EXERCISE GOAL: Starting with the line containing "inbound : Bounded Packet;" and going on through the line containing "inbound := q;", return the lines of the data below exactly, and only those.

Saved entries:
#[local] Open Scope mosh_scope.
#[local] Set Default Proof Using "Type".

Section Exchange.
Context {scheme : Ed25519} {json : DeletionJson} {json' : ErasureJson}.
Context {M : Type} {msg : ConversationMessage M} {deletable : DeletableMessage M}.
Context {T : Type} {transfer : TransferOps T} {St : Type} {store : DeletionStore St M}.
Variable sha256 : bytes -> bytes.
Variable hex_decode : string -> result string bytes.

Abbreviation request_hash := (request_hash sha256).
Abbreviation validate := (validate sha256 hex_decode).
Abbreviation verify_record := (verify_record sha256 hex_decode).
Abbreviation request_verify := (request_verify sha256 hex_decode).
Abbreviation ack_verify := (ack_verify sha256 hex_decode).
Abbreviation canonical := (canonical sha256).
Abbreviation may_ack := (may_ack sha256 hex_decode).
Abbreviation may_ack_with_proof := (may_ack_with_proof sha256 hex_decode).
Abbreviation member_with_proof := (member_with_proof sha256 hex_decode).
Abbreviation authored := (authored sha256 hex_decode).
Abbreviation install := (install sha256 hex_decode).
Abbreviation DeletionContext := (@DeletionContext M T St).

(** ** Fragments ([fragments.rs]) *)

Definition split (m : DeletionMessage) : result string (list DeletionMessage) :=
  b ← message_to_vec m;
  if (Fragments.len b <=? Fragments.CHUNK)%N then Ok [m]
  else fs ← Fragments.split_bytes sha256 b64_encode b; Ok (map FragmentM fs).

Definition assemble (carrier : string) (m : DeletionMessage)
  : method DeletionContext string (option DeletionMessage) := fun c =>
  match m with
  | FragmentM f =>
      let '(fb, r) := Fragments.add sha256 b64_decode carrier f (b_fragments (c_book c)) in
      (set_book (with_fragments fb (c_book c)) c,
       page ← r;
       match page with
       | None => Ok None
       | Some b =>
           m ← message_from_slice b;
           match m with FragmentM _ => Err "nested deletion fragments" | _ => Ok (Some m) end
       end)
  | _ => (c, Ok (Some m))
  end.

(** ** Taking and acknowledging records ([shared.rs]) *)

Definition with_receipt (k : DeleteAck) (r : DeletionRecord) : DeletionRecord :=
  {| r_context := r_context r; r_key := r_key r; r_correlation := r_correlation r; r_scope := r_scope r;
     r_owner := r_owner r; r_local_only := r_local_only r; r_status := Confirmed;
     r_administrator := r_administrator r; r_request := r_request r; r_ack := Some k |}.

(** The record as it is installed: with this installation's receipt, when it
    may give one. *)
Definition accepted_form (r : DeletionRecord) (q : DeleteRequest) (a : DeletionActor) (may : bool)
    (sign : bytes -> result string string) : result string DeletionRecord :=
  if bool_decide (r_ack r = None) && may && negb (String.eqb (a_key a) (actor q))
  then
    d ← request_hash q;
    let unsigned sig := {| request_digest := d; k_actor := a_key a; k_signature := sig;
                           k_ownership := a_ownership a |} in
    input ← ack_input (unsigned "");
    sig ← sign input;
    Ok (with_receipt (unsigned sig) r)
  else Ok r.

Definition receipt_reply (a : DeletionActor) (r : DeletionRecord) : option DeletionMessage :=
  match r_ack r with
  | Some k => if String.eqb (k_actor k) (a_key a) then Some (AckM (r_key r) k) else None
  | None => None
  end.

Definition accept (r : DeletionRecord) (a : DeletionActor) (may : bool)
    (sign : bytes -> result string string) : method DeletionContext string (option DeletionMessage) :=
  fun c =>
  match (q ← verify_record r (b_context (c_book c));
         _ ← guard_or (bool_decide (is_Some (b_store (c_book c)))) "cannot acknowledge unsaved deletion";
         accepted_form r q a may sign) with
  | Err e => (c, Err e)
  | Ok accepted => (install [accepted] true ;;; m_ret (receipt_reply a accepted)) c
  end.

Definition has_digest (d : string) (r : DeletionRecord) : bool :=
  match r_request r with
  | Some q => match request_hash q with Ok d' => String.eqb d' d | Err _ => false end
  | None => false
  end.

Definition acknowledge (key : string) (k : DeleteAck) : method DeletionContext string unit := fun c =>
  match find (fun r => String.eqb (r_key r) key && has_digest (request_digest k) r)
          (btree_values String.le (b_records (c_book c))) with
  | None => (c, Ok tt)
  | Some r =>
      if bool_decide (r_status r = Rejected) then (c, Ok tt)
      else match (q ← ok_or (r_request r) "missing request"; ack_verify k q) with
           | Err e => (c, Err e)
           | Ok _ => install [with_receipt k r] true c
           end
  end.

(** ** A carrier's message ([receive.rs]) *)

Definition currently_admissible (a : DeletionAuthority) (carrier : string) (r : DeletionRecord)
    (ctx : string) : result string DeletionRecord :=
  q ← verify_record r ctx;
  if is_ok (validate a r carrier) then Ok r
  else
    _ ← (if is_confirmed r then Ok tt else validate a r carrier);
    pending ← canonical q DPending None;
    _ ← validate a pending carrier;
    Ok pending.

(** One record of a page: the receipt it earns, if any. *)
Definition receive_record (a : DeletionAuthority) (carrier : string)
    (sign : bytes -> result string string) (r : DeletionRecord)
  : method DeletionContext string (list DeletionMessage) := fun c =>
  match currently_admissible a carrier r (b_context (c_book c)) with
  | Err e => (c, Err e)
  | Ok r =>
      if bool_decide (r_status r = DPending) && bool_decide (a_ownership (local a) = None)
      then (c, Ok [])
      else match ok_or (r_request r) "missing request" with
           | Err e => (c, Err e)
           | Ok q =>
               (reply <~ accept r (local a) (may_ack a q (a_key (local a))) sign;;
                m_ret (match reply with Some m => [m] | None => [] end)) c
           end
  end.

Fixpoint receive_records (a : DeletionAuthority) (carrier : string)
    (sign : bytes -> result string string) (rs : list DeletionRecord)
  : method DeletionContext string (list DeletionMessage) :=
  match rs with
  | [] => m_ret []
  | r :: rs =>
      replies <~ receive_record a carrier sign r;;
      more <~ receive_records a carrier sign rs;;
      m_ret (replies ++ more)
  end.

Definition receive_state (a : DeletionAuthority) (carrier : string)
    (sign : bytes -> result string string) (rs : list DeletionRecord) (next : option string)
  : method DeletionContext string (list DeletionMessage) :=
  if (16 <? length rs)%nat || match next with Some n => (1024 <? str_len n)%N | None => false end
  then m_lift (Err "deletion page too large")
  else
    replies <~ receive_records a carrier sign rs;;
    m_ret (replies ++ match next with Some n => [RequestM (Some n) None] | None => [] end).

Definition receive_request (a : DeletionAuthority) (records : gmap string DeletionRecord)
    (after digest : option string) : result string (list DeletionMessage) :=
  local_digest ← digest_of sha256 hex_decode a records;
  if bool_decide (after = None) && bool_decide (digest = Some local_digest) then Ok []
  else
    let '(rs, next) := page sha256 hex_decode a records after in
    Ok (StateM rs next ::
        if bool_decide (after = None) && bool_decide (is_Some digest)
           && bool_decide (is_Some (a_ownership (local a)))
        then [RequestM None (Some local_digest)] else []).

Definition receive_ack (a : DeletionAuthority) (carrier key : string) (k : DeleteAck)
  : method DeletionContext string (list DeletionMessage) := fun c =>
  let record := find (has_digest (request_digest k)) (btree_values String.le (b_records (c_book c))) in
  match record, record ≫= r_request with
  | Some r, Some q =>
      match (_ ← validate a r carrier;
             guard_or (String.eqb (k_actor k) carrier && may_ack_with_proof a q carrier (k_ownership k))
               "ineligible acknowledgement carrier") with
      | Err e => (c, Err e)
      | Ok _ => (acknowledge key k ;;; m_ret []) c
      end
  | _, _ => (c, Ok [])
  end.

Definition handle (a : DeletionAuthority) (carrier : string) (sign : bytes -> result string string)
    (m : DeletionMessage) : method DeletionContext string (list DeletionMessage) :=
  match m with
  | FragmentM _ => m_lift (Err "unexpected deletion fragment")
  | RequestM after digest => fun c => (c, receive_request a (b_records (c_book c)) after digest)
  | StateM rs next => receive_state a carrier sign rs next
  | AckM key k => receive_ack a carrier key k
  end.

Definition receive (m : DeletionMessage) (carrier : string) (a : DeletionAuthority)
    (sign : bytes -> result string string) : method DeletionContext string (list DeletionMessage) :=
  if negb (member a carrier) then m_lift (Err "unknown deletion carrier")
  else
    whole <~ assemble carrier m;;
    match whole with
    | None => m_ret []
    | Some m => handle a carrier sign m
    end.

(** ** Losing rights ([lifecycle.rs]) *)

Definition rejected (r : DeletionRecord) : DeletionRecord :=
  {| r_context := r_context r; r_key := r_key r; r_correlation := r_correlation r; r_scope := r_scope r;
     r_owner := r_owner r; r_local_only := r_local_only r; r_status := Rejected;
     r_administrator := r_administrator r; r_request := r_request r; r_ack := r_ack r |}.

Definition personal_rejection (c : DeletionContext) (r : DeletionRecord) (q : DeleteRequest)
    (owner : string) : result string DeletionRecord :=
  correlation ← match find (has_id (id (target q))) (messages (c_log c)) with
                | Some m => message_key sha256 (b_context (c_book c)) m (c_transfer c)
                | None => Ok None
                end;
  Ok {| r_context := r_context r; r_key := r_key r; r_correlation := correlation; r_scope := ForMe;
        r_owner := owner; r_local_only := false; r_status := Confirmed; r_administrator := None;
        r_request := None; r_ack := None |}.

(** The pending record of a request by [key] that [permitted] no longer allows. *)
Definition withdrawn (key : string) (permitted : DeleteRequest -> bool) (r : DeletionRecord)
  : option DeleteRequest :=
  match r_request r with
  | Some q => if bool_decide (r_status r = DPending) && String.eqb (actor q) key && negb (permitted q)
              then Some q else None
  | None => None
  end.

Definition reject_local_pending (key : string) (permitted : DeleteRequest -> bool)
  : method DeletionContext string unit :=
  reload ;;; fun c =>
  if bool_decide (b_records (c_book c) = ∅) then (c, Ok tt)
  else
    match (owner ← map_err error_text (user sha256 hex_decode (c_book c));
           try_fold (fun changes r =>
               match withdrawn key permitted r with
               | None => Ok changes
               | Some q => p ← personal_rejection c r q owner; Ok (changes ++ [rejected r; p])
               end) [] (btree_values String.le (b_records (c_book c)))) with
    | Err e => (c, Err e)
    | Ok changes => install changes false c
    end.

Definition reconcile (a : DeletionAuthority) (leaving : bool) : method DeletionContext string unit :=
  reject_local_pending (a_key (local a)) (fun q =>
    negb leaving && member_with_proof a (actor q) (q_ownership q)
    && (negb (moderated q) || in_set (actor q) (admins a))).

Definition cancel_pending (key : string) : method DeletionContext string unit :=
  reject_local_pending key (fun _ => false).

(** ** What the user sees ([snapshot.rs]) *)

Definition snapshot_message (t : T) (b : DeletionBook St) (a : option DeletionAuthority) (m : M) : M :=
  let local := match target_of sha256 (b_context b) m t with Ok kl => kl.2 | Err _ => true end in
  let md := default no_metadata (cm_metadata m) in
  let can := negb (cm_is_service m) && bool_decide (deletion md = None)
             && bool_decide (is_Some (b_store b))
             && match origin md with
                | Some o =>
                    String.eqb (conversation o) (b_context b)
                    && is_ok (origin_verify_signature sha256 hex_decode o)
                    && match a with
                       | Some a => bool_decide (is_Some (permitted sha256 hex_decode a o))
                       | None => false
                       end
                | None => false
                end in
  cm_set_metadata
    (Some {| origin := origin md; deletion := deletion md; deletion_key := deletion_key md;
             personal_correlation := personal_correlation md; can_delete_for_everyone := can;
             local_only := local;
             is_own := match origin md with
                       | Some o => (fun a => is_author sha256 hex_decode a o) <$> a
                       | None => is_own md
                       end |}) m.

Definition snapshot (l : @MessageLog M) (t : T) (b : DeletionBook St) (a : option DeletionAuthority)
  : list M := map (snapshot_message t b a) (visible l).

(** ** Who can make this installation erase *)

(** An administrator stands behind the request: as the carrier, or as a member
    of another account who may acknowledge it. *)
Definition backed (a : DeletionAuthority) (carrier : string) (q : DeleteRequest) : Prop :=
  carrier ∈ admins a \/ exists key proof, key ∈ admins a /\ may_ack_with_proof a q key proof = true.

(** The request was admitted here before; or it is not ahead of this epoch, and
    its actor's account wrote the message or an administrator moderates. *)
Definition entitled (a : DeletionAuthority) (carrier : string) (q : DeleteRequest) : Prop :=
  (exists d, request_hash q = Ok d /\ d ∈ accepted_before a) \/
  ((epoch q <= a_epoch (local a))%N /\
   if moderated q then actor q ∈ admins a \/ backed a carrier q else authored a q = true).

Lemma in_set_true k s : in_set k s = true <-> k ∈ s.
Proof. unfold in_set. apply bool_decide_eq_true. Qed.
--
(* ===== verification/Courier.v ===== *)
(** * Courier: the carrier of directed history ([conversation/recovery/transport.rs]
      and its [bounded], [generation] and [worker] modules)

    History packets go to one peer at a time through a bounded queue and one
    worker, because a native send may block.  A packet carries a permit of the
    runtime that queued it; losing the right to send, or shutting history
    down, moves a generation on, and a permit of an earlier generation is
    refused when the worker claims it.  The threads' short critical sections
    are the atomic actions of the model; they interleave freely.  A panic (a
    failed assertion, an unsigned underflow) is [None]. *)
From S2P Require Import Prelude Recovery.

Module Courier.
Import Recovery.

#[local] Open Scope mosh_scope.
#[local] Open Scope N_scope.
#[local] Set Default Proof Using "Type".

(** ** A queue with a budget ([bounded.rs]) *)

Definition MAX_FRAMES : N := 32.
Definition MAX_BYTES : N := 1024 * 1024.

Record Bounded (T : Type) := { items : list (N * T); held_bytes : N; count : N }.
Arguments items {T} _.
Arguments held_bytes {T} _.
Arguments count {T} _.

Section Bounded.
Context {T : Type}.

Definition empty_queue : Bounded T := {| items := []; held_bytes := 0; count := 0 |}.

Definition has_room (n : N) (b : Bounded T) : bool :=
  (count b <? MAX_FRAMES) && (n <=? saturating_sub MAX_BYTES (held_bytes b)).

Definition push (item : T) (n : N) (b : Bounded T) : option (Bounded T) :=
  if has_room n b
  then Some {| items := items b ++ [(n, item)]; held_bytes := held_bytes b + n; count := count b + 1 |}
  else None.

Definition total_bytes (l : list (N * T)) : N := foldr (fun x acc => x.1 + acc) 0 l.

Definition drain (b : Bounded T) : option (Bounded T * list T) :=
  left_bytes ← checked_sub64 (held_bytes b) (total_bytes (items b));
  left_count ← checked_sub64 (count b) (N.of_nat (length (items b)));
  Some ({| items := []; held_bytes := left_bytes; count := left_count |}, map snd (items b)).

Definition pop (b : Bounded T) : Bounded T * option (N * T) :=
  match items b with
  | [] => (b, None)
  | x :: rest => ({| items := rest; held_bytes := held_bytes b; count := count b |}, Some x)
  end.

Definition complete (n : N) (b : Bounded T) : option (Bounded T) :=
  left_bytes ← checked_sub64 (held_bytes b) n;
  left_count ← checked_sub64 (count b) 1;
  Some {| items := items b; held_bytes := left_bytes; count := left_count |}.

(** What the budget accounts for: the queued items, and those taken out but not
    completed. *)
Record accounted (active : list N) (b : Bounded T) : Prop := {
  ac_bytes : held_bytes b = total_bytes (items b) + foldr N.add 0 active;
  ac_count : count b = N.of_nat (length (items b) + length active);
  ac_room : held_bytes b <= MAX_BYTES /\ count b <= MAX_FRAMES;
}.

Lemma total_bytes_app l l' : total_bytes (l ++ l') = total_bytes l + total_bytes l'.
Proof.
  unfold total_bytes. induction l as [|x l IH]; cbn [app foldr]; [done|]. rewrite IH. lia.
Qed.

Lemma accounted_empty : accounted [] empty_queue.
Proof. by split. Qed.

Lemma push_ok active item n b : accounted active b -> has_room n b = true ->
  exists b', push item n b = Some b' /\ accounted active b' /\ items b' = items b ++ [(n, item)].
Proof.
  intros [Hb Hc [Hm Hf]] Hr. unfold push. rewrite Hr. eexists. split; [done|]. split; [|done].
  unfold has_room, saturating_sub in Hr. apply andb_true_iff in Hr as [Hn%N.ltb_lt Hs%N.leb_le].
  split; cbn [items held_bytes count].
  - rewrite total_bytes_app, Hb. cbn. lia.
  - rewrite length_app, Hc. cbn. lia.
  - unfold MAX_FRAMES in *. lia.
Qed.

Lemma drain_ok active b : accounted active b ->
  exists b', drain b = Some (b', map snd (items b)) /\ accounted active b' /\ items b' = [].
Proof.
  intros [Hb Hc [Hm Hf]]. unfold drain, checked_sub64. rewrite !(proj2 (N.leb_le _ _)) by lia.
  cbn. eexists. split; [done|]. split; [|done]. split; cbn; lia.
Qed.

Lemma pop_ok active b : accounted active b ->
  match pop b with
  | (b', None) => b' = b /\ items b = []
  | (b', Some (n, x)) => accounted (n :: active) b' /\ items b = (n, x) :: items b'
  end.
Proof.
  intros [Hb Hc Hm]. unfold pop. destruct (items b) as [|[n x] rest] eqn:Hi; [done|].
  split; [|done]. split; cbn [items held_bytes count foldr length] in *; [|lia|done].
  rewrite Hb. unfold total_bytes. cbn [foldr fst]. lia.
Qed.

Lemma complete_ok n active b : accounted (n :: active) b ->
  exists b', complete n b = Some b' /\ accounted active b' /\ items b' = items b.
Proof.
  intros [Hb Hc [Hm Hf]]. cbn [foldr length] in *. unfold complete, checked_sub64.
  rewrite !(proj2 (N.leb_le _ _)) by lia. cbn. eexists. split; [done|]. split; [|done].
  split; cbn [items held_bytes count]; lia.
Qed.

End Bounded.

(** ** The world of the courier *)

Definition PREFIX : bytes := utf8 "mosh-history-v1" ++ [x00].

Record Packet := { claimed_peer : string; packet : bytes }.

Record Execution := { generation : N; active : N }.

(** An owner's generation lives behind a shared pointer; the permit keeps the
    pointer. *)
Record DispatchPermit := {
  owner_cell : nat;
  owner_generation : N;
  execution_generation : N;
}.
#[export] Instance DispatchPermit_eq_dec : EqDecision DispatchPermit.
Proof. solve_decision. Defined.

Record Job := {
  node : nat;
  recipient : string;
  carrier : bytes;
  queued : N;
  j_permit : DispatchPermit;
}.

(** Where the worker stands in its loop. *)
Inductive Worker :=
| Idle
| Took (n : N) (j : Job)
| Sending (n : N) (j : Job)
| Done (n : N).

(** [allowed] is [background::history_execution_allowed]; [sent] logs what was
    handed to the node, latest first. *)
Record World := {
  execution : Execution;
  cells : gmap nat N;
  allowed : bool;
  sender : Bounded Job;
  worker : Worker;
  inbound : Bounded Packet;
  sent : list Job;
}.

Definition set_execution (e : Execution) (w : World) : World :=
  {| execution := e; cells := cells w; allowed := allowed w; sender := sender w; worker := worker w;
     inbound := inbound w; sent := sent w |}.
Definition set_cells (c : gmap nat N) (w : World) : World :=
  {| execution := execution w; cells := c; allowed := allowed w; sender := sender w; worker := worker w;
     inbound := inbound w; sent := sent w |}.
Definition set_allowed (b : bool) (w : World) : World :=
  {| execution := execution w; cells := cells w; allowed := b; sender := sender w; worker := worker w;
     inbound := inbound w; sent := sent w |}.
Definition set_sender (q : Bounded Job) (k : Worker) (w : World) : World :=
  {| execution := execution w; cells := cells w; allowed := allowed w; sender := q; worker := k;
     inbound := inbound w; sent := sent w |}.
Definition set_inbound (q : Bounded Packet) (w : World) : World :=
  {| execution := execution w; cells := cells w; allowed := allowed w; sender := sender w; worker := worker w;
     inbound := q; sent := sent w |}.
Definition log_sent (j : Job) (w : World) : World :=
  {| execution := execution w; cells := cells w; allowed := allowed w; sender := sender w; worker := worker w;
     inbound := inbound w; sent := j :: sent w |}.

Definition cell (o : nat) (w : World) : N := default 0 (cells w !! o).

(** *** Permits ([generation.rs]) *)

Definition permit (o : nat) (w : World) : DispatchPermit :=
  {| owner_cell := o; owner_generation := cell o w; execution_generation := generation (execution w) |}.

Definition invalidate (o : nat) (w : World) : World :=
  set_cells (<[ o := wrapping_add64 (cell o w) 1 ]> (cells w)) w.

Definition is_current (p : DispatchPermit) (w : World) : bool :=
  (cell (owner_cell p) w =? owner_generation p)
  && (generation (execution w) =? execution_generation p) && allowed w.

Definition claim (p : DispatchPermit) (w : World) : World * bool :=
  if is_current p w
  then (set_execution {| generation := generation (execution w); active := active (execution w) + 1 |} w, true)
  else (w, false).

ANSWER AREA:
  inbound : Bounded Packet;
  sent : list Job;
}.

Definition set_execution (e : Execution) (w : World) : World :=
  {| execution := e; cells := cells w; allowed := allowed w; sender := sender w; worker := worker w;
     inbound := inbound w; sent := sent w |}.
Definition set_cells (c : gmap nat N) (w : World) : World :=
  {| execution := execution w; cells := c; allowed := allowed w; sender := sender w; worker := worker w;
     inbound := inbound w; sent := sent w |}.
Definition set_allowed (b : bool) (w : World) : World :=
  {| execution := execution w; cells := cells w; allowed := b; sender := sender w; worker := worker w;
     inbound := inbound w; sent := sent w |}.
Definition set_sender (q : Bounded Job) (k : Worker) (w : World) : World :=
  {| execution := execution w; cells := cells w; allowed := allowed w; sender := q; worker := k;
     inbound := inbound w; sent := sent w |}.
Definition set_inbound (q : Bounded Packet) (w : World) : World :=
  {| execution := execution w; cells := cells w; allowed := allowed w; sender := sender w; worker := worker w;
     inbound := q; sent := sent w |}.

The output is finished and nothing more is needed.